Try Light Therapy to Beat the Winter Blues
You’ve heard of SAD—seasonal affective disorder; a condition causing intense irritability, lack of energy, and an unceasing craving for carbs. You probably don’t have it, but that doesn’t mean your winter blues aren’t real: Each year, about half of Americans report feeling down once it gets cold. (The rest moved to L.A.) So we’ve compiled fancy gadgets, restorative beauty products, and therapeutic advice to help you get through.
Eighteen months ago, the Internet company where I work moved into a new office. I wound up in a windowless pod along with a dozen other people. Since then, we’ve been engulfed in fluorescent-lit gloom. It’s worse now that it gets dim outside long before we leave work. Without a sense of the sun’s progression, strange things happen: Time stretches like taffy, energy dips, and mealtimes are forgotten entirely.
Research has shown that light exposure affects mood, sleep, and cognitive performance. A recent study from Northwestern and the University of Illinois at Urbana-Champaign found that employees stationed in windowless zones slept 46 minutes fewer at night than employees near windows, with worse sleep quality and decreased daytime physical activity. Light also affects productivity: A 2003 study by the California Energy Commission found that window-facing employees at a Sacramento call center processed up to 12 percent more calls than their benighted peers.
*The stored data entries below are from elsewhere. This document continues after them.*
(** ** The status of the Jobs *)

(** The loop over the Jobs: [None] at the first that failed, else whether all are complete. *)
Fixpoint scan_restore_jobs (jobs : list Job) (allComplete : bool) : io (option bool) :=
  match jobs with
  | [] => mret (Some allComplete)
  | job :: jobs =>
      _ ← ask (RecordGeneratedJobStatus RunKindRestore (job_role job) (meta_key (j_Meta job))
                 (generatedJobStatus job));
      if jobFailed job then mret None
      else scan_restore_jobs jobs (allComplete && jobComplete job)
  end.

Definition restore_completion (phase : string) (jobs : list Job) : act RestoreJob unit :=
  _ ← modify (set_restore_status (λ st, st <| rjs_Phase := phase |>));
  if decide (phase = RunPhaseSucceeded) then
    now ← lift (ask Now);
    _ ← modify (set_restore_status (λ st, st <| rjs_CompletedAt := Some now |>));
    _ ← set_restore_cond ConditionFailed ConditionFalse ReasonRunSucceeded
          "RestoreJob completed successfully";
    set_restore_cond ConditionTransport ConditionTrue ReasonTransportComplete "Restore writer completed"
  else if decide (phase = RunPhaseFailed) then
    now ← lift (ask Now);
    _ ← modify (set_restore_status (λ st, st <| rjs_CompletedAt := Some now |>
                  <| rjs_Message := restoreJobFailureMessage jobs |>));
    _ ← set_restore_cond ConditionFailed ConditionTrue ReasonRunFailed "A generated restore Job failed";
    set_restore_cond ConditionTransport ConditionFalse ReasonTransportFailed
      "A generated restore Job failed"
  else mret tt.

Definition reconcileRestoreJobJobStatus : act RestoreJob unit :=
  run ← get_obj;
  if isTerminalPhase (restore_phase run)
  then lift (cleanupRunCredentialSecrets (rj_Meta run) runKindRestore)
  else
    jobs ← on_err (wrap "list restore job jobs: ")
             (lift (req (List_ KJob None (run_selector (rj_Meta run) runKindRestore))));
    if decide (jobs = []) then mret tt
    else
      let oldPhase := restore_phase run in
      scanned ← lift (scan_restore_jobs jobs true);
      let phase := match scanned with
        | None => RunPhaseFailed
        | Some true => RunPhaseSucceeded
        | Some false => RunPhaseRunning
        end in
      _ ← (if decide (phase = RunPhaseSucceeded ∧ rjs_RestoredSnapshot (rj_Status run) = "")
           then modify (λ run, set_restore_status
                  (λ st, st <| rjs_RestoredSnapshot := SnapshotOrDefault (rj_Spec run) |>) run)
           else mret tt);
      if decide (phase = oldPhase) then mret tt
      else
        _ ← restore_completion phase jobs;
        _ ← on_err (wrap "update restore job job-derived status: ")
              (ignore_notfound update_restore_status);
        _ ← (if decide (phase = RunPhaseSucceeded)
             then restore_recordRunEvent EventTypeNormal ReasonRunSucceeded
                    "RestoreJob completed successfully"
             else if decide (phase = RunPhaseFailed)
             then restore_recordRunEvent EventTypeWarning ReasonRunFailed
                    "RestoreJob failed because a generated Job failed"
             else mret tt);
        _ ← record_restore_phase oldPhase;
        run ← get_obj;
        if isTerminalPhase (restore_phase run)
        then lift (cleanupRunCredentialSecrets (rj_Meta run) runKindRestore)
        else mret tt.

(** ** Reconcile *)

Definition reconcile_restore : act RestoreJob ctrl_Result :=
  run ← get_obj;
  if deleting (rj_Meta run) then
    _ ← cleanupRunResourcesAndRemoveFinalizer KRestoreJob runKindRestore RestoreJobFinalizer false;
    mret no_requeue
  else if negb (isTerminalPhase (restore_phase run))
          && negb (ContainsFinalizer (rj_Meta run) RestoreJobFinalizer) then
    _ ← modify (λ run, run <| rj_Meta ::= λ m, AddFinalizer m RestoreJobFinalizer |>);
    _ ← on_err (wrap "add restore job finalizer: ") (write_back (Update KRestoreJob));
    mret no_requeue
  else if decide (restore_phase run ≠ "" ∧ restore_phase run ≠ RunPhasePending)
  then _ ← reconcileRestoreJobJobStatus; mret no_requeue
  else reconcile_pending_restore.

Definition RestoreJob_Reconcile (ref : NamespacedName) : io ctrl_Result :=
  found ← io_try (req (Get KRestoreJob ref));
  match found with
  | Err e => if errors_is KNotFound e then mret no_requeue else io_throw e
  | Ok run => outcome ← run_on run reconcile_restore; mret outcome.1
  end.

(** ** Requests for reconciles *)

(** The restores of a machine; one whose machine cannot be read is left out. *)
Fixpoint restores_of_machine (machineRef : NamespacedName) (restores : list RestoreJob) :
    io (list NamespacedName) :=
  match restores with
  | [] => mret []
  | restore :: restores =>
      ref ← io_try (machineRefForRestoreJob restore);
      rest ← restores_of_machine machineRef restores;
      mret (if decide (ref = Ok (Some machineRef)) then restore_run_ref restore :: rest else rest)
  end.

Definition restoreJobsForMachine (machine : RsyncMachine) : io (list NamespacedName) :=
  restores ← io_try (req (List_ KRestoreJob None ∅));
  match restores with
  | Err _ => mret []
  | Ok restores => restores_of_machine (machine_ref machine) restores
  end.

Definition restoreJobsForSource (source : BackupSource) : io (list NamespacedName) :=
  restores ← io_try (req (List_ KRestoreJob None ∅));
  match restores with
  | Err _ => mret []
  | Ok restores => mret (omap (λ restore,
      match ResolveObjectReference (rs_SourceRef (rj_Spec restore)) (om_Namespace (rj_Meta restore)) with
      | Ok ref => if decide (ref = source_ref source) then Some (restore_run_ref restore) else None
      | Err _ => None
      end) restores)
  end.
End RestoreRun.
(* ===== verification/Machine.v ===== *)
(** * The RsyncMachine and BackupSource reconcilers (internal/controller/reconcilers.go)

    Whether a machine and a source are valid and ready, when a machine's
    schedule is due, the BackupJobs it creates, and the requests that changes
    of other objects cause.  The cron library is a parameter. *)
From S2P Require Export BackupRun.
From stdpp Require Import options.

Definition RsyncMachineFinalizer : string := "rsyncmachine.krm.chirino.github.io/finalizer".
Definition ownedResourceReconcileAfter : Z := 600 * Second.
Definition scheduleLookback : Z := 24 * 3600 * Second.

(** [cron.ParseStandard] and [Schedule.Next] (github.com/robfig/cron). *)
Class Cron := {
  Schedule : Type;
  ParseStandard : string → result Schedule;
  Schedule_Next : Schedule → Time → Time
}.

(** ** Due times *)

Section Due.
Context `{!Cron}.

(** The loop of [nextDueSchedule]. *)
Fixpoint due_loop (n : nat) (schedule : Schedule) (now cursor last : Time) : Time * bool :=
  match n with
  | O => (last, negb (IsZero last))
  | S n =>
      let next := Schedule_Next schedule cursor in
      if decide (now < next) then (last, negb (IsZero last)) else due_loop n schedule now next next
  end.

Definition nextDueSchedule (schedule : Schedule) (machine : RsyncMachine) (now : Time) : Time * bool :=
  match mst_LastScheduledAt (m_Status machine) with
  | Some last =>
      let next := Schedule_Next schedule last in (next, negb (bool_decide (now < next)))
  | None =>
      let start := om_CreationTimestamp (m_Meta machine) in
      let start := if IsZero start || bool_decide (start < now - scheduleLookback)
                   then now - scheduleLookback else start in
      due_loop (Z.to_nat 10000) schedule now (start - Second) zero_time
  end.

Definition requeueAfter (now next : Time) : Z :=
  if IsZero next then ownedResourceReconcileAfter
  else
    let delay := next - now in
    if decide (delay ≤ 0) then Second
    else if decide (ownedResourceReconcileAfter < delay) then ownedResourceReconcileAfter
    else delay.
End Due.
I’m clearly not the only person who feels like a flaccid slug Monday through Friday.
The science on light therapy is pretty clear. Thirty-minute sessions with a standard 10,000-lux lamp—20 times brighter than the strongest task lamp—have been shown to significantly ease symptoms, with one study finding it as effective as Prozac in improving mood and energy levels. Still, installing one of these at your workplace means copping to feeling down. You must also be willing to subject cubemates to what’s basically an indoor floodlight.
I was too depressed to care. So when winter came, I decided to test out a NatureBright SunTouch, among the best-reviewed options online. It came with a reasonable return policy; I was reluctant to concede that my mood might be affected by the nuances of ambient light. I’m a human, not a flower.
After 10 minutes of light exposure, I was giggly. An almost imperceptible hum radiated from the lamp, like the sound of a refrigerator in the next room. Twenty minutes in, I felt lightly buzzed. My lips naturally curled northward; it was easier to smile than not smile. After the prescribed half-hour I switched it off and went for a stroll around the office. Phantom peach-colored clouds appeared in my peripheral vision, but I was otherwise unharmed. I jauntily jingled the change in my pocket. If I knew how to whistle, I would have.
Initially I’d worried that the presence of a SAD lamp would make me feel sad—that beneath its blank, blue gaze I’d feel like a humanoid in some pulp-fiction dystopia, consuming meat pellets for nutrition and engaging in pleasureless robotic tasks. But after 10 days of morning use, my sleep schedule has improved. I’m no longer craving the free office marshmallows. My pod peers are even asking to borrow the lamp, so we’ve started a rotation. Sure, some co-workers give us curious looks, but we coldly ignore them. We’re too busy getting stuff done. Placebo effect? Could be, but it’s a good one.